数据库系统原理04735课后习题答第一章.数据库系统基本概念1.1.名词解释（省略）1.2.人工管理阶段的数据管理有哪些特点?1)数据不保存在计算机里2)没有专门的软件进行对数据库管理3)只有程序概念，没有文件概念4)数据面向程序1.3.文件系统阶段的数据管理有哪些特点？1)数据以文件形式长期存储在外部存储器的磁盘上2)数据的逻辑结构和物理结构有了区别，但比较简单3)文件组织多样化，有了索引文件、链接文件和直接存取文件等4)数据不再属于某个特定程序，可重复使用，即数据面向应用5)对数据的操作以记录为单位1.4.文件系统阶段的数据管理有哪些缺陷？请举例说明？1)数据冗余、数据不一致、数据联系弱2)比如建立了职工档案、职工工资和职工保健三个文件，职工的电话在三个文件中重复出现，即数据冗余。

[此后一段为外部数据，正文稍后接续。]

(* ===== verification/MsgpackAdaptor.v ===== *)
(** Typed packing and conversion.

    Models the adaptors of msgpack-c that mpRPC instantiates: integers
    (v1/adaptor/int.hpp), [std::string] (v1/adaptor/string.hpp), [nil_t], [bool],
    enumerations (define_decl.hpp), [std::tuple] (v1/adaptor/cpp11/tuple.hpp) and
    [msgpack::object] itself. [Pack] and [Convert] are the operations a template parameter
    brings, [PackSpec] and [RoundTrip] what the rest of the development needs of them. *)

From S2P Require Import Prelude Errors MsgpackObject MsgpackParse MsgpackUnpack.

(** ** Interfaces *)

(** [msgpack::pack] and [object::as] of a type; [init] is a default-constructed value. *)
Class Pack (T : Type) := pack : T → result (list byte).
Class Convert (T : Type) := {
  init : T;
  convert : object → result T;
}.

(** Packing a value is packing an object that stands for it. *)
Class PackSpec (T : Type) `{Pack T} := {
  object_of : T → object;
  packable : T → bool;
  pack_spec x : packable x = true → pack x = Ok (pack_object (object_of x));
  object_of_wf x : packable x = true → wf_object (object_of x) = true;
}.

(** Conversion gets the packed value back. *)
Class RoundTrip (T : Type) `{PackSpec T, Convert T} :=
  convert_object_of x : packable x = true → convert (object_of x) = Ok x.

(** ** Scalars *)

Record nil_t := mk_nil_t {}.
#[export] Instance nil_t_Pack : Pack nil_t := λ _, Ok pack_nil.
#[export] Instance nil_t_Convert : Convert nil_t := {
  init := mk_nil_t;
  convert o := match o with NIL => Ok mk_nil_t | _ => Throw msgpack_type_error end;
}.

#[export] Instance bool_Pack : Pack bool := λ b, Ok (if b then pack_true else pack_false).
#[export] Instance bool_Convert : Convert bool := {
  init := false;
  convert o := match o with BOOLEAN b => Ok b | _ => Throw msgpack_type_error end;
}.

(** [int] and [std::uint32_t] values. *)
Record int32 := mk_int32 { int32_val : Z }.
Record uint32 := mk_uint32 { uint32_val : Z }.

(** [convert_integer_sign<T, true>] and [convert_integer_sign<T, false>] with the limits of
    the type. *)
Definition convert_signed (min max : Z) (o : object) : result Z :=
  match o with
  | POSITIVE_INTEGER u => if max <? u then Throw msgpack_type_error else Ok u
  | NEGATIVE_INTEGER i => if i <? min then Throw msgpack_type_error else Ok i
  | _ => Throw msgpack_type_error
  end.
Definition convert_unsigned (max : Z) (o : object) : result Z :=
  match o with
  | POSITIVE_INTEGER u => if max <? u then Throw msgpack_type_error else Ok u
  | _ => Throw msgpack_type_error
  end.

#[export] Instance int32_Pack : Pack int32 := λ x, Ok (pack_imp_int32 (int32_val x)).
#[export] Instance int32_Convert : Convert int32 := {
  init := mk_int32 0;
  convert o := outcome_bind (convert_signed (- 2 ^ 31) (2 ^ 31 - 1) o) (λ z, Ok (mk_int32 z));
}.
#[export] Instance uint32_Pack : Pack uint32 := λ x, Ok (pack_imp_uint32 (uint32_val x)).
#[export] Instance uint32_Convert : Convert uint32 := {
  init := mk_uint32 0;
  convert o := outcome_bind (convert_unsigned (2 ^ 32 - 1) o) (λ z, Ok (mk_uint32 z));
}.

(** [std::string], a sequence of bytes. *)
Definition std_string : Type := list byte.

(** [checked_get_container_size] *)
Definition checked_get_container_size (size : Z) : result Z :=
  if 0xffffffff <? size then
    Throw (msgpack_container_size_overflow "container size overflow")
  else Ok size.

#[export] Instance string_Pack : Pack std_string := λ s,
  outcome_bind (checked_get_container_size (Z.of_nat (length s))) (λ size, Ok (pack_str size ++ s)).
#[export] Instance string_Convert : Convert std_string := {
  init := [];
  convert o := match o with BIN s | STR s => Ok s | _ => Throw msgpack_type_error end;
}.

#[export] Instance object_Pack : Pack object := λ o, Ok (pack_object o).
#[export] Instance object_Convert : Convert object := { init := NIL; convert o := Ok o }.

(** ** Tuples *)

(** The elements of a tuple type: nested pairs that end in [unit]. *)
Class TupleElements (T : Type) := {
  tuple_size : nat;
  pack_elements : T → result (list byte);
  init_elements : T;
  convert_elements : list object → T → result T;
}.

#[export] Instance tuple_nil : TupleElements () := {
  tuple_size := 0;
  pack_elements _ := Ok [];
  init_elements := ();
  convert_elements _ _ := Ok ();
}.

(** [StdTupleConverter]: an element that the array does not have keeps its value. *)
#[export] Instance tuple_cons A T `{Pack A, Convert A, TupleElements T} :
    TupleElements (A * T) := {
  tuple_size := S (tuple_size (T := T));
  pack_elements '(a, t) :=
    outcome_bind (pack a) (λ x, outcome_bind (pack_elements t) (λ y, Ok (x ++ y)));
  init_elements := (init, init_elements);
  convert_elements l '(a, t) :=
    match l with
    | [] => Ok (a, t)
    | o :: l' =>
        outcome_bind (convert o) (λ a', outcome_bind (convert_elements l' t) (λ t', Ok (a', t')))
    end;
}.

Record tuple T := mk_tuple { elements : T }.
Arguments mk_tuple {T} elements.
Arguments elements {T} t.

#[export] Instance tuple_Pack T `{TupleElements T} : Pack (tuple T) := λ t,
  outcome_bind (pack_elements (elements t)) (λ b,
    Ok (pack_array (Z.of_nat (tuple_size (T := T))) ++ b)).
#[export] Instance tuple_Convert T `{TupleElements T} : Convert (tuple T) := {
  init := mk_tuple init_elements;
  convert o :=
    match o with
    | ARRAY l => outcome_bind (convert_elements l init_elements) (λ t, Ok (mk_tuple t))
    | _ => Throw msgpack_type_error
    end;
}.

(** ** Specifications of the instances *)

#[export, refine] Instance nil_t_PackSpec : PackSpec nil_t := {
  object_of _ := NIL; packable _ := true }.
Proof. all: done. Defined.
#[export, refine] Instance bool_PackSpec : PackSpec bool := {
  object_of := BOOLEAN; packable _ := true }.
Proof. all: done. Defined.

(** [object_sign::make]: the tag of an integer is its sign. *)
Definition integer_object (z : Z) : object :=
  if z <? 0 then NEGATIVE_INTEGER z else POSITIVE_INTEGER z.

#[export, refine] Instance int32_PackSpec : PackSpec int32 := {
  object_of x := integer_object (int32_val x);
  packable x := (- 2 ^ 31 <=? int32_val x) && (int32_val x <? 2 ^ 31) }.
Proof.
  - intros [z] [?%Z.leb_le ?%Z.ltb_lt]%andb_prop. simpl in *. unfold pack, int32_Pack, integer_object.
    simpl. rewrite pack_int32_int64 by lia. destruct (Z.ltb_spec0 z 0); [done|].
    simpl. by rewrite pack_int64_pos by lia.
  - intros [z] [?%Z.leb_le ?%Z.ltb_lt]%andb_prop. simpl in *. unfold integer_object.
    zcase; simpl; apply andb_true_intro; split;
      first [apply Z.leb_le | apply Z.ltb_lt]; lia.
Defined.

#[export, refine] Instance uint32_PackSpec : PackSpec uint32 := {
  object_of x := POSITIVE_INTEGER (uint32_val x);
  packable x := (0 <=? uint32_val x) && (uint32_val x <? 2 ^ 32) }.
Proof.
  - intros [z] [?%Z.leb_le ?%Z.ltb_lt]%andb_prop. simpl in *. unfold pack, uint32_Pack.
    by rewrite pack_uint32_uint64 by (simpl; lia).
  - intros [z] [?%Z.leb_le ?%Z.ltb_lt]%andb_prop. simpl in *.
    apply andb_true_intro; split; [apply Z.leb_le|apply Z.ltb_lt]; lia.
Defined.

#[export, refine] Instance string_PackSpec : PackSpec std_string := {
  object_of := STR; packable s := small (length s) }.
Proof.
  - intros s Hs%Z.ltb_lt. unfold pack, string_Pack, checked_get_container_size.
    rewrite (proj2 (Z.ltb_ge _ _)) by lia. done.
  - done.
Defined.

#[export, refine] Instance object_PackSpec : PackSpec object := {
  object_of o := o; packable := wf_object }.
Proof. all: done. Defined.

(** Elements of tuples. *)
Class TupleSpec (T : Type) `{TupleElements T} := {
  objects_of : T → list object;
  elements_packable : T → bool;
  pack_elements_spec t : elements_packable t = true →
    pack_elements t = Ok (List.flat_map pack_object (objects_of t));
  objects_of_wf t : elements_packable t = true → forallb wf_object (objects_of t) = true;
  length_objects_of t : length (objects_of t) = tuple_size (T := T);
}.

#[export, refine] Instance tuple_nil_Spec : TupleSpec () := {
  objects_of _ := []; elements_packable _ := true }.
Proof. all: done. Defined.

#[export, refine] Instance tuple_cons_Spec A T `{PackSpec A, Convert A, TupleSpec T} :
    TupleSpec (A * T) := {
  objects_of '(a, t) := object_of a :: objects_of t;
  elements_packable '(a, t) := packable a && elements_packable t }.
Proof.
  - intros [a t] [Ha Ht]%andb_prop. simpl. by rewrite pack_spec, pack_elements_spec.
  - intros [a t] [Ha Ht]%andb_prop. simpl. by rewrite object_of_wf, objects_of_wf.
  - intros [a t]. simpl. by rewrite length_objects_of.
Defined.

#[export, refine] Instance tuple_PackSpec T `{TupleSpec T} : PackSpec (tuple T) := {
  object_of t := ARRAY (objects_of (elements t));
  packable t := small (tuple_size (T := T)) && elements_packable (elements t) }.
Proof.
  - intros [t] [Hs Ht]%andb_prop. unfold pack, tuple_Pack. simpl in *.
    rewrite pack_elements_spec by done. simpl. by rewrite length_objects_of.
  - intros [t] [Hs Ht]%andb_prop. simpl in *. by rewrite length_objects_of, Hs, objects_of_wf.
Defined.

(** ** Round trips of the instances *)

#[export] Instance nil_t_RoundTrip : RoundTrip nil_t.
Proof. by intros []. Qed.
#[export] Instance bool_RoundTrip : RoundTrip bool.
Proof. done. Qed.
#[export] Instance int32_RoundTrip : RoundTrip int32.
Proof.
  intros [z] [?%Z.leb_le ?%Z.ltb_lt]%andb_prop. simpl in *. unfold integer_object.
  destruct (Z.ltb_spec0 z 0); simpl; zcase; reflexivity.
Qed.
#[export] Instance uint32_RoundTrip : RoundTrip uint32.
Proof.
  intros [z] [?%Z.leb_le ?%Z.ltb_lt]%andb_prop. simpl in *. zcase. reflexivity.
Qed.
#[export] Instance string_RoundTrip : RoundTrip std_string.
Proof. done. Qed.
#[export] Instance object_RoundTrip : RoundTrip object.
Proof. done. Qed.

Class TupleRoundTrip (T : Type) `{TupleSpec T} :=
  convert_objects_of t t0 : elements_packable t = true →
    convert_elements (objects_of t) t0 = Ok t.
#[export] Instance tuple_nil_RoundTrip : TupleRoundTrip ().
Proof. by intros [] ?. Qed.
#[export] Instance tuple_cons_RoundTrip A T `{RoundTrip A, TupleRoundTrip T} :
  TupleRoundTrip (A * T).
Proof.
  intros [a t] [a0 t0] [Ha Ht]%andb_prop. simpl.
  rewrite convert_object_of by done. simpl. by rewrite convert_objects_of.
Qed.
#[export] Instance tuple_RoundTrip T `{TupleRoundTrip T} : RoundTrip (tuple T).
Proof.
  intros [t] [_ Ht]%andb_prop. simpl in *. by rewrite convert_objects_of.
Qed.

(** What [pack] writes is unpacked and converted back to the value. *)
Lemma typed_roundtrip_aux {T} `{RoundTrip T} (x : T) :
  packable x = true → shallow (object_of x) = true →
  ∃ b, pack x = Ok b ∧ outcome_bind (unpack b 0) (λ '(o, _), convert o) = Ok x.
Proof.
  intros Hx Hs. exists (pack_object (object_of x)). split; [by apply pack_spec|].
  rewrite <-(app_nil_r (pack_object _)), unpack_pack_aux by (try done; by apply object_of_wf).
  by apply convert_object_of.
Qed.

Definition sample_args : tuple (int32 * (std_string * ())) :=
  mk_tuple (mk_int32 (-7), ([Byte.x61; Byte.x62], ())).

1.5.数据管理的数据库阶段产生的标志是哪三件事情？1)1968年IBM公司推出层次模型IMS系统2)1969年美国COＤＡＳＹＬ组织发布了ＤＢＴＧ报告3)1970年IBM公司的E .F.Codd连续发表论文，提出关系模型1.6.数据库阶段的数据管理有哪些特色？1)采用了数据模型表示复杂的数据结构2)有较高的数据独立性3)数据库系统提供了方便的用户接口4)数据库系统提供了四个方面的数据控制功能：数据库的恢复、数据的并发控制、数据的完整性、数据完全性。

5)增加了系统的灵活性：对数据的操作不一定以记录为单位，可以以数据项为单位。

1.7.高级数据库阶段有哪些技术？面向对象的概念建模、开放数据库互联技术1.8.逻辑记录与物理记录，逻辑文件与物理文件有哪些联系和区别？数据描述有两种形式：物理数据描述和逻辑物理描述。

物理数据描述是指数据在存储设备上的描述，物理数据是存储在物理设备上的数据，物理记录和物理文件都是用来描述存储数据的细节。

逻辑数据描述是用户或程序员以操作的数据形式的描述，逻辑记录和逻辑文件都是用户观点的数据描述。

1.9.数据抽象过程有哪些步骤？1)根据用户的需求，设计数据的概念模型。